Where Williams does see a use for quantum networks is in fields that are more specialised.

“Here's my application,” he says, careful to make clear that this is neither his original idea, nor necessarily the best possible use of quantum networks - but one that is at least a viable. “I go take a set of atomic clocks and I can watch [underground] pressures building up, whether it's due to lava or perhaps the tectonic plates, because I now have the most sensitive technology in the world looking at micromotions. [Say] I do this out along the San Andreas fault. We build this out there and we pay a billion dollars, but I get to a point where one day I can predict - two weeks early - the worst earthquake that's ever going to hit San Francisco. This would be the value of a quantum network, a sensor network that saved millions and millions of lives.”

To get to this level, the world needs a quantum workforce. Seeing the word ‘quantum’ in a job description can be intimidating, but Williams explains that the majority of people working with the quantum networks of the future won’t need PhDs in quantum computing.

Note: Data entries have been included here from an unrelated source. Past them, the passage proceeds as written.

(** * A session gateway in front of a fleet of backends

    Shallow embedding of the gateway's routing core:
    - [config/constants.js]       the configuration read from the environment,
    - [utils/cache.js]            the TTL cache,
    - [services/serverManager.js] the server registry and the session index,
    - [services/healthMonitor.js] the health probe,
    - [services/loadBalancer.js]  selection and forwarding (the variant that
      rewrites [/pair/:number] and retries with a guarded re-selection; the
      selection is the same in both variants),
    - [controllers/apiController.js] the pair and reset handlers (the variant
      that inspects the upstream body).

    Conventions of the model.
    - The process state is a record [World]; every operation of the source
      that mutates [this.servers], [this.sessionMap], the cache or
      [this.roundRobinIndex] is a function from [World] to [World] (paired
      with its result when it has one).
    - The outside world is an explicit input [Net]: the clock and what each
      URL answers when it is called.  A JavaScript exception is a value
      [Throw e] of [Result].
    - An instant is an integer number of milliseconds; [toISOString] is not
      modelled, a time stamp is the instant itself.
    - [Promise.all] over a list of calls is run in list order. *)

From Equations Require Import Equations.
From stdpp Require Import base option list strings gmap pretty.
From Stdlib Require Import Ascii ZArith Lia.

Set Default Proof Using "Type".
Open Scope Z_scope.
Open Scope nat_scope.

(** ** Values exchanged with the backends *)

(** A JSON value, as [response.data] of a forwarded request. *)
#[local] Unset Elimination Schemes.
Inductive json : Type :=
| JNull
| JBool (b : bool)
| JNum (n : Z)
| JStr (s : string)
| JArr (l : list json)
| JObj (fields : list (string * json)).
#[local] Set Elimination Schemes.

(** JavaScript truthiness of a JSON value. *)
Definition truthy (v : json) : bool :=
  match v with
  | JNull => false
  | JBool b => b
  | JNum n => negb (Z.eqb n 0)
  | JStr s => negb (String.eqb s "")
  | JArr _ => true
  | JObj _ => true
  end.

Fixpoint assoc (k : string) (fs : list (string * json)) : option json :=
  match fs with
  | [] => None
  | (k', v) :: r => if String.eqb k k' then Some v else assoc k r
  end.

(** [v.k]: [None] is [undefined]. *)
Definition field (v : json) (k : string) : option json :=
  match v with
  | JObj fs => assoc k fs
  | _ => None
  end.

(** Truthiness of a possibly undefined value. *)
Definition truthy_opt (o : option json) : bool :=
  match o with
  | Some v => truthy v
  | None => false
  end.

(** Truthiness of a possibly undefined string. *)
Definition truthy_str (o : option string) : bool :=
  match o with
  | Some s => negb (String.eqb s "")
  | None => false
  end.

(** [a || b] on possibly undefined strings. *)
Definition js_or (a b : option string) : option string :=
  if truthy_str a then a else b.

(** [x === s] for a possibly undefined string [x] and a string [s]. *)
Definition strict_eq (x : option string) (s : string) : bool :=
  match x with
  | Some t => String.eqb t s
  | None => false
  end.

(** One element of the [sessions] array of [GET <backend>/sessions]. *)
Record SessionObj : Type := {
  session_id : option string;        (* session.id *)
  session_sessionId : option string  (* session.sessionId *)
}.

(** [response.data?.sessions]: [None] when the body or the member is
    missing. *)
Definition SessionsBody : Type := option (list SessionObj).

Record Response (B : Type) : Type := {
  resp_status : nat;
  resp_data : B;
  resp_duration : option nat
}.
Arguments resp_status {B} _.
Arguments resp_data {B} _.
Arguments resp_duration {B} _.

(** A thrown JavaScript error: [new Error(msg)] has neither code nor
    response; an axios error may have both. *)
Record JsError (B : Type) : Type := {
  err_message : string;
  err_code : option string;
  err_response : option (Response B)
}.
Arguments err_message {B} _.
Arguments err_code {B} _.
Arguments err_response {B} _.

Definition Error {B : Type} (msg : string) : JsError B :=
  {| err_message := msg; err_code := None; err_response := None |}.

Inductive Result (A E : Type) : Type :=
| Ok (a : A)
| Throw (e : E).
Arguments Ok {A E} _.
Arguments Throw {A E} _.

(** What the network does with one request: an HTTP response, or a
    transport failure with its code ([ECONNREFUSED], [ETIMEDOUT], ...). *)
Inductive Reply (B : Type) : Type :=
| Answered (r : Response B)
| Failed (code : option string) (msg : string).
Arguments Answered {B} _.
Arguments Failed {B} _ _.

(** axios: a response whose status [validateStatus] refuses is turned into
    a rejection that carries the response. *)
Definition axios {B : Type} (validateStatus : nat → bool) (reply : Reply B)
  : Result (Response B) (JsError B) :=
  match reply with
  | Answered r =>
      if validateStatus (resp_status r) then Ok r
      else Throw {| err_message :=
                      "Request failed with status code " +:+ pretty (resp_status r);
                    err_code :=
                      if (400 <=? resp_status r) && (resp_status r <? 500)
                      then Some "ERR_BAD_REQUEST"
                      else if (500 <=? resp_status r) && (resp_status r <? 600)
                      then Some "ERR_BAD_RESPONSE"
                      else None;
                    err_response := Some r |}
  | Failed c m =>
      Throw {| err_message := m; err_code := c; err_response := None |}
  end.

(** axios' default [validateStatus]. *)
Definition status_2xx (s : nat) : bool := (200 <=? s) && (s <? 300).

(** The outside world at one instant. *)
Record Net : Type := {
  now : Z;                                   (* Date.now() *)
  get_sessions : string → Reply SessionsBody; (* axios.get(url) *)
  post_logout : string → Reply json;          (* axios.post(url, {}) *)
  forward : string → string → Reply json      (* axios({method, url}) *)
}.

(** ** config/constants.js *)

(** [CONFIG.STATUS]: the three status strings. *)
Inductive Status : Type := HEALTHY | UNHEALTHY | FULL.

Global Instance Status_eq_dec : EqDecision Status.
Proof. solve_decision. Defined.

“Does everybody need to understand the details of general relativity in order to help build this?” Williams barely pauses. “The answer’s no. We need different levels in this workforce - we need people who are quantum aware. People who understand the general concept of quantum entanglement and can talk with the quantum physicists while doing their part of the problem - which is electronics or control systems or whatever else.”

This evolution of this workforce - Williams advocates introducing these ideas as young as primary school level - will be of paramount importance over the next decade.

“I think the quantum computing companies [today] would tell you, ‘here's how many quantum physicists we're hiring. Here's how many quantum computer scientists we're hiring, here's how many of these we're hiring… But, you know, in 10 years, the proportion of those numbers will change. As the technology develops, we will need more people who are [just] quantum aware. That’s the important thing. Because not everybody who builds a 787 understands why the damn thing flies.”